Rebel threw up her wrench, shouting in victory. It took her two weeks but she finally got that damned motorcycle to work. She stood back with her hands on her hips and admired her work.

The bike no man could fix and she did it in just two weeks. Men are superior, huh? That otta show 'em.

"Holy shit," Snake said, walking over. "You fixed it."

She looked at the shocked look on his face and laughed, slapping his chest. "Piece of cake."

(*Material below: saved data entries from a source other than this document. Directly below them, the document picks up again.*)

(* ===== verification/LogDecoder.v ===== *)
(** * Decoding log events ([src/flb_log_event_decoder.c])

    A buffer of logs is a sequence of MessagePack objects, [[timestamp, metadata], body] or the older
    [timestamp, body].  Timestamps -1 and -2 mark the start and the end of a group, whose metadata and
    attributes the decoder hands out with every event of the group; a client that does not ask for the
    markers does not see them.  [msgpack_unpack_next] of the vendored library is a parameter. *)
From S2P Require Import Prelude CStd Env Heap MsgPack.

(** ** Data *)

Definition FLB_LOG_EVENT_NORMAL : Z := 0.
Definition FLB_LOG_EVENT_GROUP_START : Z := -1.
Definition FLB_LOG_EVENT_GROUP_END : Z := -2.
Definition FLB_LOG_EVENT_FORMAT_UNKNOWN : Z := 0.
Definition FLB_LOG_EVENT_FORMAT_FORWARD : Z := 2.
Definition FLB_LOG_EVENT_FORMAT_FLUENT_BIT_V2 : Z := 4.
Definition FLB_LOG_EVENT_DECODER_MAX_RECURSION_DEPTH : Z := 1000.

Definition FLB_EVENT_DECODER_SUCCESS : Z := 0.
Definition FLB_EVENT_DECODER_ERROR_INITIALIZATION_FAILURE : Z := -1.
Definition FLB_EVENT_DECODER_ERROR_WRONG_ROOT_TYPE : Z := -4.
Definition FLB_EVENT_DECODER_ERROR_WRONG_ROOT_SIZE : Z := -5.
Definition FLB_EVENT_DECODER_ERROR_WRONG_HEADER_SIZE : Z := -7.
Definition FLB_EVENT_DECODER_ERROR_WRONG_TIMESTAMP_TYPE : Z := -8.
Definition FLB_EVENT_DECODER_ERROR_WRONG_METADATA_TYPE : Z := -9.
Definition FLB_EVENT_DECODER_ERROR_WRONG_BODY_TYPE : Z := -10.
Definition FLB_EVENT_DECODER_ERROR_DESERIALIZATION_FAILURE : Z := -11.
Definition FLB_EVENT_DECODER_ERROR_INSUFFICIENT_DATA : Z := -12.

Record flb_time := mk_time { tv_sec : Z; tv_nsec : Z }.

(** The pointers to objects are the objects, [None] when NULL. *)
Record flb_log_event := mk_event {
  ev_group_attributes : option msgpack_object;
  ev_group_metadata : option msgpack_object;
  ev_raw_timestamp : option msgpack_object;
  ev_timestamp : flb_time;
  ev_metadata : option msgpack_object;
  ev_format : Z;
  ev_body : option msgpack_object;
  ev_root : option msgpack_object
}.
(** [memset(event, 0, sizeof(struct flb_log_event))] *)
Definition no_event : flb_log_event :=
  mk_event None None None (mk_time 0 0) None FLB_LOG_EVENT_FORMAT_UNKNOWN None None.
Definition set_ev_group (md attrs : option msgpack_object) (e : flb_log_event) : flb_log_event :=
  mk_event attrs md (ev_raw_timestamp e) (ev_timestamp e) (ev_metadata e) (ev_format e) (ev_body e) (ev_root e).
(* ===== verification/Conditions.v ===== *)
(** * Conditions on records ([src/flb_conditionals.c])

    A condition joins rules by "and" or "or"; a rule compares what a record accessor finds in a part of the
    record - body, metadata, group - with a string, a number, a regular expression or a list of strings.
    The accessors that the patterns of fields stand for (a generated parser) and regular expressions (a vendored
    engine) are parameters.
    Records hold their parts as CFL objects, which are in a store and can be used only while they are in it. *)
From S2P Require Import Prelude CStd Env Heap MsgPack Packer Sds CflAccessor LogDecoder.

(** ** Records

    [object->variant] is [None] when the library had no memory for it. *)

Record log_state := mk_log { lg_heap : heap; lg_objects : gmap nat (option cfl_variant) }.
Definition set_lg_heap (x : heap) (s : log_state) : log_state := mk_log x (lg_objects s).
Definition set_lg_objects (x : gmap nat (option cfl_variant)) (s : log_state) : log_state := mk_log (lg_heap s) x.

#[global] Instance log_HasHeap : HasHeap log_state.
Proof. refine {| heap_of := lg_heap; set_heap := set_lg_heap |}; [done|done|by intros []]. Defined.

Record flb_mp_chunk_record := mk_record {
  mr_block : nat;
  mr_modified : bool;
  mr_event : flb_log_event;
  mr_cobj_metadata : option nat;
  mr_cobj_record : option nat;
  mr_cobj_group_metadata : option nat;
  mr_cobj_group_attributes : option nat;
  mr_owns_group_metadata : bool;
  mr_owns_group_attributes : bool
}.

(** [obj->variant] *)
Definition variant_of (obj : nat) : M log_state (option cfl_variant) := λ s, v ← lg_objects s !! obj; Some (v, s).

Definition get_object_variant (obj : option nat) : M log_state (option cfl_variant) :=
  match obj with Some o => variant_of o | None => mret None end.

(** ** Data *)

Inductive record_context_type :=
| RECORD_CONTEXT_BODY | RECORD_CONTEXT_METADATA | RECORD_CONTEXT_GROUP_METADATA | RECORD_CONTEXT_GROUP_ATTRIBUTES
| RECORD_CONTEXT_OTEL_RESOURCE_ATTRIBUTES | RECORD_CONTEXT_OTEL_SCOPE_ATTRIBUTES | RECORD_CONTEXT_OTEL_SCOPE_METADATA.
Inductive flb_condition_operator := FLB_COND_OP_AND | FLB_COND_OP_OR.
Inductive flb_rule_operator :=
| FLB_RULE_OP_EQ | FLB_RULE_OP_NEQ | FLB_RULE_OP_GT | FLB_RULE_OP_LT | FLB_RULE_OP_GTE | FLB_RULE_OP_LTE
| FLB_RULE_OP_REGEX | FLB_RULE_OP_NOT_REGEX | FLB_RULE_OP_IN | FLB_RULE_OP_NOT_IN.

#[global] Instance context_eq_dec : EqDecision record_context_type.
Proof. solve_decision. Defined.
#[global] Instance rule_operator_eq_dec : EqDecision flb_rule_operator.
Proof. solve_decision. Defined.
#[global] Instance condition_operator_eq_dec : EqDecision flb_condition_operator.
Proof. solve_decision. Defined.

(** What [void *value] points to when a rule is created; the operator says what the code takes it for. *)
Inductive value_arg := ARG_STR (s : list Z) | ARG_NUM (d : double) | ARG_STRS (l : list (option (list Z))).

(** The union in a rule, with the blocks of its strings *)
Inductive rule_value :=
| VALUE_NONE
| VALUE_STR (block : nat) (s : list Z)
| VALUE_NUM (d : double)
| VALUE_ARRAY (block : nat) (values : list (nat * list Z)).

Section conditions.
(** The syntax of record accessors; regular expressions. *)
Context {regex : Type}.
Variable cfl_ra_create : list Z → option flb_cfl_record_accessor.
Variable regex_create : list Z → option regex.
Variable regex_match : regex → list Z → Z.

Record flb_condition_rule := mk_rule {
  cr_block : nat;
  cr_ra : nat * flb_cfl_record_accessor;
  cr_context : record_context_type;
  cr_op : flb_rule_operator;
  cr_value : rule_value;
  cr_regex : option (nat * regex)
}.
Record flb_condition := mk_condition { cd_block : nat; cd_op : flb_condition_operator; cd_rules : list flb_condition_rule }.
Definition set_cd_rules (x : list flb_condition_rule) (c : flb_condition) : flb_condition := mk_condition (cd_block c) (cd_op c) x.

(** ** Creation *)

(** A call of a library that gives a new block, or nothing *)
Definition flb_cfl_ra_create (field : list Z) : M heap (option (nat * flb_cfl_record_accessor)) :=
  match cfl_ra_create (until_nul field) with
  | None => mret None
  | Some ra => p ← alloc; mret ((λ a, (a, ra)) <$> p)
  end.
Definition flb_regex_create (pattern : list Z) : M heap (option (nat * regex)) :=
  match regex_create (until_nul pattern) with
  | None => mret None
  | Some re => p ← alloc; mret ((λ a, (a, re)) <$> p)
  end.
Definition flb_sds_create (s : list Z) : M heap (option (nat * list Z)) :=
  p ← alloc; mret ((λ a, (a, until_nul s)) <$> p).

She looked at the bike and bit her lip. This was a classic bike. A working, beautiful classic bike... she just had to ride it at least once.

She groaned. "Call the owner and let him know it's fixed. Have him be here in half hour."

Rebel sat on the bike and used her feet to push it out of the shop, Snake following behind her.

"What are you doin, Rebel?"

"I have to ride it once, Snake. Have you seen this baby!"

"Yes, I've seen it, but it's not our job to drive it around without consent. Now get off."

"Just twenty minutes, around the block," she started the bike. "I'll be right back!" She yelled as she gunned it out of the parking lot and down the street.

Snake was cursing after her. She laughed and felt the wind rushing around her. She took the bike around the block a few times, loving the purr of the engine, but eventually took it back to the garage. There was a black Lincoln in the lot, a man sitting in the drivers seat, unmoving.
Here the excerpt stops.